=== INFORMATION SHOWN ===

Lemma agree_try_whole (s msg : string) :
  agree
    (try_except (n ← int s; mret (Some n)) is_ValueError
       (fun _ => logger DEBUG (msg +:+ s);; mret None))
    (TestParser.try_except (n ← lift (int s); mret (Some n)) is_ValueError
       (fun _ => TestParser.print ("WARNING: " +:+ msg +:+ s);; mret None)).
Proof.
  intros w out w0. unfold try_except, TestParser.try_except.
  rewrite run_bind, run_int, run_St_bind, run_lift, run_int.
  destruct (PyStr.parse_int s) as [n|].
  - exists (Some n), []. split.
    + destruct w. cbn. rewrite app_nil_r. reflexivity.
    + cbn. rewrite app_nil_r. reflexivity.
  - exists None, [(DEBUG, msg +:+ s)]. split; reflexivity.
Qed.

Lemma agree_parse_lifts (lifts_raw : string) :
  agree (parse_lifts lifts_raw) (TestParser.parse_lifts lifts_raw).
Proof.
  unfold parse_lifts, TestParser.parse_lifts.
  destruct (PyStr.contains "/" lifts_raw).
  - destruct (PyStr.split "/" lifts_raw) as [|a [|b [|c parts]]];
      cbn [length Nat.eqb]; try apply agree_ret.
    apply agree_bind;
      [apply (agree_try_part [a; b] 0 a "Could not parse lifts_open_count: ");
       reflexivity|].
    intros lifts_open. apply agree_bind;
      [apply (agree_try_part [a; b] 1 b "Could not parse lifts_total_count: ");
       reflexivity|].
    intros lifts_total. apply agree_ret.
  - destruct (PyStr.isdigit lifts_raw); [|apply agree_ret].
    apply agree_bind;
      [apply (agree_try_whole lifts_raw "Could not parse lifts_open_count: ")|].
    intros lifts_open. apply agree_ret.
Qed.

Lemma agree_parse_overview_row (row : tag) results :
  agree (parse_overview_row row results) (TestParser.parse_overview_row row results).
Proof.
  unfold parse_overview_row, TestParser.parse_overview_row.
  destruct (Soup.find_all "td" row)
    as [|c0 [|c1 [|c2 [|c3 [|c4 [|c5 cols]]]]]];
    cbn [length Nat.ltb Nat.leb]; try apply agree_ret.
  apply (agree_bind_pure _ c0); [reflexivity|].
  destruct (Soup.find "a" c0) as [link|]; [|apply agree_ret].
  unfold Soup.getitem, Soup.get.
  destruct (Soup.attrs link !! "href") as [href|]; [|apply agree_ret].
  cbn [truthy]. destruct (PyStr.is_empty href); [apply agree_ret|].
  cbn [negb].
  apply (agree_bind_pure _ href); [reflexivity|].
  apply (agree_bind_pure _ c1); [reflexivity|].
  apply (agree_bind_pure _ c2); [reflexivity|].
  apply (agree_bind_pure _ c3); [reflexivity|].
  apply (agree_bind_pure _ c4); [reflexivity|].
  apply agree_bind; [apply agree_parse_lifts|].
  intros [lifts_open lifts_total].
  apply (agree_bind_pure _ c5); [reflexivity|].
  apply agree_bind; [|intros area_data; apply agree_ret].
  case_bool_decide as Hdv; [|apply agree_ret].
  apply elem_of_dom in Hdv as [v Hv]. rewrite Hv.
  apply (agree_bind_pure _ v); [reflexivity|]. apply agree_ret.
Qed.

Lemma agree_for_each {A S : Type} (body : A -> S -> M S)
    (body' : A -> S -> St (list string) S) (xs : list A) :
  (forall x acc, agree (body x acc) (body' x acc)) ->
  forall acc, agree (for_each xs body acc) (TestParser.for_each xs body' acc).
Proof.
  intros Hbody. induction xs as [|x xs IH]; intros acc.
  - apply agree_ret.
  - cbn [for_each TestParser.for_each]. apply agree_bind; [apply Hbody|exact IH].
Qed.

(** X26: the copy of the parser in test_parser.py agrees with the one of
    the integration on every tree: neither raises, they return the same
    dictionary, and the script prints "WARNING: " and the message for each
    record the integration logs, in the same order. *)
Theorem test_parser_agrees (soup : tag) (w : world) (out : list string) (w0 : world) :
  exists results records,
    parse_overview_data soup w
    = (Return results, {| clock := clock w; log := log w ++ records |})
    /\ TestParser.parse_overview_data soup out w0
       = (Return results, (out ++ (printed <$> records))%list, w0).
Proof.
  revert w out w0. change (agree (parse_overview_data soup)
                             (TestParser.parse_overview_data soup)).
  unfold parse_overview_data, TestParser.parse_overview_data.
  destruct (Soup.find_class "table" "snow" soup) as [table|].
  - apply agree_for_each. intros row acc. apply agree_parse_overview_row.
  - intros w out w0.
    exists ∅, [(WARNING, "Could not find overview data table with class 'snow'")].
    split; reflexivity.
Qed.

===

DIRECTIONS FOR THIS TASK
One inclusive range is required: first line of the data through the line containing "destruct (Soup.attrs link". Set it down exactly and output nothing else.

EXERCISE OUTPUT
Lemma agree_try_whole (s msg : string) :
  agree
    (try_except (n ← int s; mret (Some n)) is_ValueError
       (fun _ => logger DEBUG (msg +:+ s);; mret None))
    (TestParser.try_except (n ← lift (int s); mret (Some n)) is_ValueError
       (fun _ => TestParser.print ("WARNING: " +:+ msg +:+ s);; mret None)).
Proof.
  intros w out w0. unfold try_except, TestParser.try_except.
  rewrite run_bind, run_int, run_St_bind, run_lift, run_int.
  destruct (PyStr.parse_int s) as [n|].
  - exists (Some n), []. split.
    + destruct w. cbn. rewrite app_nil_r. reflexivity.
    + cbn. rewrite app_nil_r. reflexivity.
  - exists None, [(DEBUG, msg +:+ s)]. split; reflexivity.
Qed.

Lemma agree_parse_lifts (lifts_raw : string) :
  agree (parse_lifts lifts_raw) (TestParser.parse_lifts lifts_raw).
Proof.
  unfold parse_lifts, TestParser.parse_lifts.
  destruct (PyStr.contains "/" lifts_raw).
  - destruct (PyStr.split "/" lifts_raw) as [|a [|b [|c parts]]];
      cbn [length Nat.eqb]; try apply agree_ret.
    apply agree_bind;
      [apply (agree_try_part [a; b] 0 a "Could not parse lifts_open_count: ");
       reflexivity|].
    intros lifts_open. apply agree_bind;
      [apply (agree_try_part [a; b] 1 b "Could not parse lifts_total_count: ");
       reflexivity|].
    intros lifts_total. apply agree_ret.
  - destruct (PyStr.isdigit lifts_raw); [|apply agree_ret].
    apply agree_bind;
      [apply (agree_try_whole lifts_raw "Could not parse lifts_open_count: ")|].
    intros lifts_open. apply agree_ret.
Qed.

Lemma agree_parse_overview_row (row : tag) results :
  agree (parse_overview_row row results) (TestParser.parse_overview_row row results).
Proof.
  unfold parse_overview_row, TestParser.parse_overview_row.
  destruct (Soup.find_all "td" row)
    as [|c0 [|c1 [|c2 [|c3 [|c4 [|c5 cols]]]]]];
    cbn [length Nat.ltb Nat.leb]; try apply agree_ret.
  apply (agree_bind_pure _ c0); [reflexivity|].
  destruct (Soup.find "a" c0) as [link|]; [|apply agree_ret].
  unfold Soup.getitem, Soup.get.
  destruct (Soup.attrs link !! "href") as [href|]; [|apply agree_ret].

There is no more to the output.